The "key" is the patient-doctor trust relationship

Dr. Stamatoula Tsikrika, pulmonologist at Sotiria Hospital, President of the Hellenic Pulmonologists Association

In a disease that we all still learn and whose dynamics we experience in real time, the newly formed patient relationship with Long COVID and health professional is very special and interpersonal, with constant communication and exchange of knowledge and views.

The patient with Long COVID must trust his treating physician who is committed to providing his services with the utmost ethics and scientific knowledge. It is important to understand that medical misinformation, Internet "medicine" of dubious credibility, dishonesty, lack of respect, courtesy, non-compliance and trust in the treating physician cause more confusion and stress than help solve the problem.

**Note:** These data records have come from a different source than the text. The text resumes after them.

(** * Daily-bar synchronisation: a shallow embedding of
    [get_crypto_data.py] and [get_crypto_data_binance.py].

    The two Python modules collect daily candles from an exchange and keep a
    MongoDB collection up to date.  The embedding keeps the structure of the
    source: one Rocq function per Python function, the same control flow
    (the retry loop, the pagination loop, the per-asset loops with their
    [try]/[except] blocks), explicit state for what the source mutates (the
    collection, the outside world reached through [requests.get],
    [time.sleep] and [datetime.utcnow]) and an event trace for what it does
    to the outside (requests, sleeps, writes, error logs). *)

From Stdlib Require Import QArith.
From stdpp Require Import base numbers list strings gmap sorting.

Local Open Scope Z_scope.

(** ** Data model *)

(** A [datetime] is the number of milliseconds of the naive datetime since
    the naive epoch; MongoDB keeps datetimes with exactly this precision. *)
Definition datetime := Z.

Definition DAY_MS : Z := 86400000.

(** [timedelta(days=n)] added to a datetime. *)
Definition add_days (d : datetime) (n : Z) : datetime := d + n * DAY_MS.

(** [d.replace(hour=0, minute=0, second=0, microsecond=0)]. *)
Definition midnight (d : datetime) : datetime := d - d `mod` DAY_MS.

(** The key of [d.strftime('%Y-%m-%d')]: the calendar day of [d], as the
    number of the day (two datetimes print the same string exactly when they
    lie on the same day). *)
Definition date_str (d : datetime) : Z := d `div` DAY_MS.

(** One element of [dayline].  The five quantities are Python floats; no
    function of the source computes with them, they are carried as
    rationals. *)
Record bar := mk_bar {
  b_date : datetime;
  b_open : Q; b_high : Q; b_low : Q; b_close : Q; b_volume : Q
}.

(** One candle of the exchange's answer:
    [[open_time, open, high, low, close, volume, ...]]. *)
Record kline := mk_kline {
  k_time : Z;
  k_open : Q; k_high : Q; k_low : Q; k_close : Q; k_volume : Q
}.

(** The [params] dict of a candle request.  ['interval'] is always ['1d']
    and ['limit'] always 1000; ['startTime'] and ['endTime'] are optional
    keys. *)
Record params := mk_params {
  p_symbol : string;
  p_startTime : option Z;
  p_endTime : option Z
}.

Definition PAGE_LIMIT : Z := 1000.

(** A document of the collection.  [symbol] and [name] can be missing from a
    document (the source reads them with [crypto['symbol']] and
    [crypto.get('name', ...)]); a missing [dayline] behaves as the empty
    array in every place the source reads or pushes to it. *)
Record doc := mk_doc {
  d_name : option string;
  d_symbol : option string;
  d_dayline : list bar
}.

Definition collection := list doc.

(** ** Exceptions, events *)

Inductive req_exc :=
| ConnectionError
| Timeout
| HTTPError (status : Z).

Inductive exn :=
| RequestException (cause : req_exc)
| KeyError (key : string)
| IndexError
| NameError (var : string).

Inductive http_result :=
| HttpOk (klines : list kline)
| HttpErr (cause : req_exc).

(** Where an error or warning is logged. *)
Inductive log_site :=
| At_make_request
| At_fetch_crypto_daily_binance
| At_fetch_crypto_daily
| At_init_asset
| At_update_asset
| At_init_crypto_daily
| At_update_crypto_daily.

(** What a run does to the outside, in order.  [logger.info] lines are left
    out of the trace; warnings and errors are in it. *)
Inductive event :=
| EvRequest (p : params)
| EvSleep (secs : Z)
| EvPush (symbol : string) (bars : list bar)
| EvSet (symbol : string) (bars : list bar)
| EvWarning (site : log_site) (e : exn)
| EvError (site : log_site) (sym : option string) (e : exn).

Definition is_request (ev : event) : bool :=
  match ev with EvRequest _ => true | _ => false end.

Definition is_write (ev : event) : bool :=
  match ev with EvPush _ _ | EvSet _ _ => true | _ => false end.

Definition requests_of (t : list event) : list event := filter is_request t.
Definition writes_of (t : list event) : list event := filter is_write t.

(** ** The environment

    The exchange, the clock and the passing of time are outside the
    program.  [http_get] answers one [requests.get(...).json()] on the
    candle endpoint (a [RequestException] or the decoded list), [utcnow]
    reads the UTC clock, [sleep] lets time pass.  [tz] is the offset of the
    local zone: [datetime.fromtimestamp] and [datetime.timestamp] convert
    between epoch milliseconds and naive local datetimes. *)
Class Env := mk_env {
  World : Type;
  utcnow : World → datetime;
  sleep : Z → World → World;
  http_get : params → World → http_result * World;
  tz : Z
}.

(** Result of a computation: a value, a Python exception, or the fuel of a
    [while True] loop ran out. *)
Inductive res (A : Type) :=
| Ok (a : A)
| Raise (e : exn)
| OutOfFuel.
Arguments Ok {A} a.
Arguments Raise {A} e.
Arguments OutOfFuel {A}.

Section Model.

Context {E : Env}.

Record State := mk_state {
  world : World;
  store : collection
}.

(** Computations: state in; result, state and events out. *)
Definition M (A : Type) : Type := State → res A * State * list event.

Definition ret {A} (a : A) : M A := fun st => (Ok a, st, []).

Definition raise {A} (e : exn) : M A := fun st => (Raise e, st, []).

Definition out_of_fuel {A} : M A := fun st => (OutOfFuel, st, []).

Definition bind {A B} (m : M A) (f : A → M B) : M B := fun st =>
  match m st with
  | (Ok a, st1, t1) =>
      match f a st1 with (r, st2, t2) => (r, st2, t1 ++ t2) end
  | (Raise e, st1, t1) => (Raise e, st1, t1)
  | (OutOfFuel, st1, t1) => (OutOfFuel, st1, t1)
  end.

(** [try: m  except Exception as e: h e]. *)
Definition try_except {A} (m : M A) (h : exn → M A) : M A := fun st =>
  match m st with
  | (Raise e, st1, t1) =>
      match h e st1 with (r, st2, t2) => (r, st2, t1 ++ t2) end
  | other => other
  end.

Definition emit (ev : event) : M unit := fun st => (Ok tt, st, [ev]).

(** [try: m  except Exception as e: logger.error(...); raise]. *)
Definition logged {A} (site : log_site) (sym : option string) (m : M A)
    : M A :=
  try_except m
    (fun e => bind (emit (EvError site sym e)) (fun _ => raise e)).

Notation "'let*' x ':=' m 'in' k" := (bind m (fun x => k))
  (at level 10, x name, m at level 200, k at level 200, only parsing).
Notation "m >>> k" := (bind m (fun _ => k))
  (at level 100, k at level 200, right associativity, only parsing).

Definition res_of {A} (x : res A * State * list event) : res A :=
  match x with (r, _, _) => r end.
Definition state_of {A} (x : res A * State * list event) : State :=
  match x with (_, st, _) => st end.
Definition trace_of {A} (x : res A * State * list event) : list event :=
  match x with (_, _, t) => t end.

(** ** Effects *)

Definition time_sleep (secs : Z) : M unit := fun st =>
  (Ok tt, mk_state (sleep secs (world st)) (store st), [EvSleep secs]).

Definition datetime_utcnow : M datetime := fun st =>
  (Ok (utcnow (world st)), st, []).

(** [requests.get(url, params=params, timeout=30)], [raise_for_status()] and
    [json()] on the candle endpoint. *)
Definition requests_get (p : params) : M (list kline) := fun st =>
  match http_get p (world st) with
  | (HttpOk j, w) => (Ok j, mk_state w (store st), [EvRequest p])
  | (HttpErr c, w) =>
      (Raise (RequestException c), mk_state w (store st), [EvRequest p])
  end.

(** [datetime.fromtimestamp(ms / 1000)] and [int(d.timestamp() * 1000)]. *)
Definition fromtimestamp (ms : Z) : datetime := ms + tz.
Definition timestamp (d : datetime) : Z := d - tz.

(** ** get_crypto_data_binance.py *)

Definition MAX_RETRIES : Z := 3.
Definition RETRY_DELAY : Z := 5.

(** The body of [for attempt in range(MAX_RETRIES)]; a loop that ends
    without returning makes the function return [None], here the empty
    answer. *)
Fixpoint make_request_loop (attempts : list Z) (p : params) : M (list kline) :=
  match attempts with
  | [] => ret []
  | attempt :: rest =>
      try_except (requests_get p)
        (fun e =>
           match e with
           | RequestException _ =>
               if attempt =? MAX_RETRIES - 1 then raise e
               else
                 emit (EvWarning At_make_request e) >>>
                 time_sleep RETRY_DELAY >>>
                 make_request_loop rest p
           | _ => raise e
           end)
  end.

The treating physician, who is often part of an entire interdisciplinary team, must inform in detail about the next steps and the treatment plan of the syndrome and through a mutually beneficial cooperation to make informed decisions for the benefit of the patient. In addition, he must devote the required time and due diligence, respecting medical confidentiality, the required level of objectivity, courtesy and empathy.

No one knows for sure if we are at the end of the pandemic, but it is certain that the beginning of the reconstruction of the patient-health professional relationship has begun with a new dynamic regarding a disease which the doctor has probably lived in his "skin" having already and the same patient.